Global smooth dynamics of a fully ionized plasma with long-range collisions

TL;DR

This paper proves the global existence and convergence rates of solutions near Maxwellians for the Vlasov-Maxwell-Landau system with Coulomb collisions, addressing long-range interactions in plasma physics.

Contribution

It establishes the first global existence results for the system with Coulomb potential using a novel energy method that handles long-range collisions and electromagnetic regularity loss.

Findings

Global solutions exist near Maxwellians for Coulomb collisions.

Convergence rates of solutions are quantitatively obtained.
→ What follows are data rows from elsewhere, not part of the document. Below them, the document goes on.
Lemma sealed_recording_kept_witness :
  exists e', evidenceStore (fst (SealSessionRecording unmarshal_grant marshal_frame "s1" 1 recorded)) = Some e'
    /\ exists md, snd (GetSessionRecording unmarshal_grant unmarshal_frame "acme" "s1"
         (SetEvidenceStore (Some (mkLive (run (bundle_ops ++ [OPrune 9]) (lv_store e')) (lv_calls e') (lv_next e')))
            (fst (SealSessionRecording unmarshal_grant marshal_frame "s1" 1 recorded))))
       = Ok (readable marshal_frame [typed 0 "ls"; shown 0 "a b"], md).
Proof.
  destruct recorded_session as (s & Hs & [= Hid Ht Hr _ Hf Hb]). assert (Hl := recorded_codec). assert (Sl := recording_sealable).
  unfold payload in Sl. rewrite <- Hf in Hl, Sl |- *. rewrite <- Ht in Sl |- *. rewrite <- Hb in Sl.
  assert (Re : reachable (lv_store recording_store)) by (apply started_reachable; by repeat constructor).
  destruct (sealed_recording_kept unmarshal_grant marshal_frame unmarshal_frame collision_free recorded "s1" s recording_store 1
    (bundle_ops ++ [OPrune 9]) Hs Hid recording_store_is) as (e' & E & K); [by rewrite Hr|by rewrite Hb|exact Hl|exact Re|exact Sl|].
  exists e'. split; [exact E|]. apply K.
  - apply Forall_app_2; [apply bundle_ops_ok|by repeat constructor].
  - rewrite Hb. apply staysb_stays.
    destruct (found (evidenceStore (fst (SealSessionRecording unmarshal_grant marshal_frame "s1" 1 recorded)))
      (fun e => staysb "i" (bundle_ops ++ [OPrune 9]) (lv_store e))) as (e2 & E2 & X); [computes|].
    rewrite E in E2. injection E2 as <-. exact X.
Defined.

End evidence_example.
The method handles dispersion, singularity, and regularity-loss in the system.

Abstract

The motion of a fully ionized plasma of electrons and ions is generally governed by the Vlasov-Maxwell-Landau system. We prove the global existence of solutions near Maxwellians to the Cauchy problem of the system for the long-range collision kernel of soft potentials, particularly including the classical Coulomb collision, provided that initial data is smooth enough and decays in velocity variable fast enough. As a byproduct, the convergence rates of solutions are also obtained. The proof is based on the energy method through designing a new temporal energy norm to capture different features of this complex system such as dispersion of the macro component in $\mathbb{R}^3$, singularity of the long-range collisions and regularity-loss of the electromagnetic field.